What is expected |
Output a verbatim copy of the data, cut off after the line that contains "assert (requests p".
#### Entries supplied ####
Lemma requestJson_ok p options c k :
  pool_ok p -> (forall i, c = Some i -> is_Some (controllers p !! i)) ->
  pool_ok (snd (requestJson options c k p)).
Proof.
  intros [H1 H2 H3] Hc. unfold requestJson.
  destruct (requestMap p !! dedupeKey k options) as [e |] eqn:EK; [done |]. cbn [snd].
  assert (requests p !! fresh p = None) as Hfresh.
  { destruct (requests p !! fresh p) eqn:E; [| done].
    assert (fresh p < fresh p)%nat by (apply H3; left; eauto). lia. }
  split; cbn [requests requestMap controllers fresh].
  - intros k' r. rewrite lookup_insert_Some, H1. setoid_rewrite lookup_insert_Some. split.
    + intros [[<- <-] | [Hn (q & Hq & Hk & Hd)]]; [eexists; split; [by left | done] |].
      exists q. split; [right; split; [congruence | done] | done].
    + intros (q & [[<- <-] | [Hn Hq]] & Hk & Hd); [by left |]. right.
      split; [| by exists q]. intros <-. assert (requestMap p !! key q = Some r) by (apply H1; eauto).
      congruence.
  - intros r q [[<- <-] | [Hn Hq]]%lookup_insert_Some.
    + pose proof (start_run_ok p options c Hc) as [? ? ? ? ?].
      by split.
    + by eapply (request_ok_controllers p); [eapply H2 |].
  - intros r [Hr | Hr]; [apply lookup_insert_is_Some in Hr as [<- | [_ Hr]]; [lia |] |];
      (assert (r < fresh p)%nat by eauto; lia).
Qed.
####
Result for this task |
Lemma requestJson_ok p options c k :
  pool_ok p -> (forall i, c = Some i -> is_Some (controllers p !! i)) ->
  pool_ok (snd (requestJson options c k p)).
Proof.
  intros [H1 H2 H3] Hc. unfold requestJson.
  destruct (requestMap p !! dedupeKey k options) as [e |] eqn:EK; [done |]. cbn [snd].
  assert (requests p !! fresh p = None) as Hfresh.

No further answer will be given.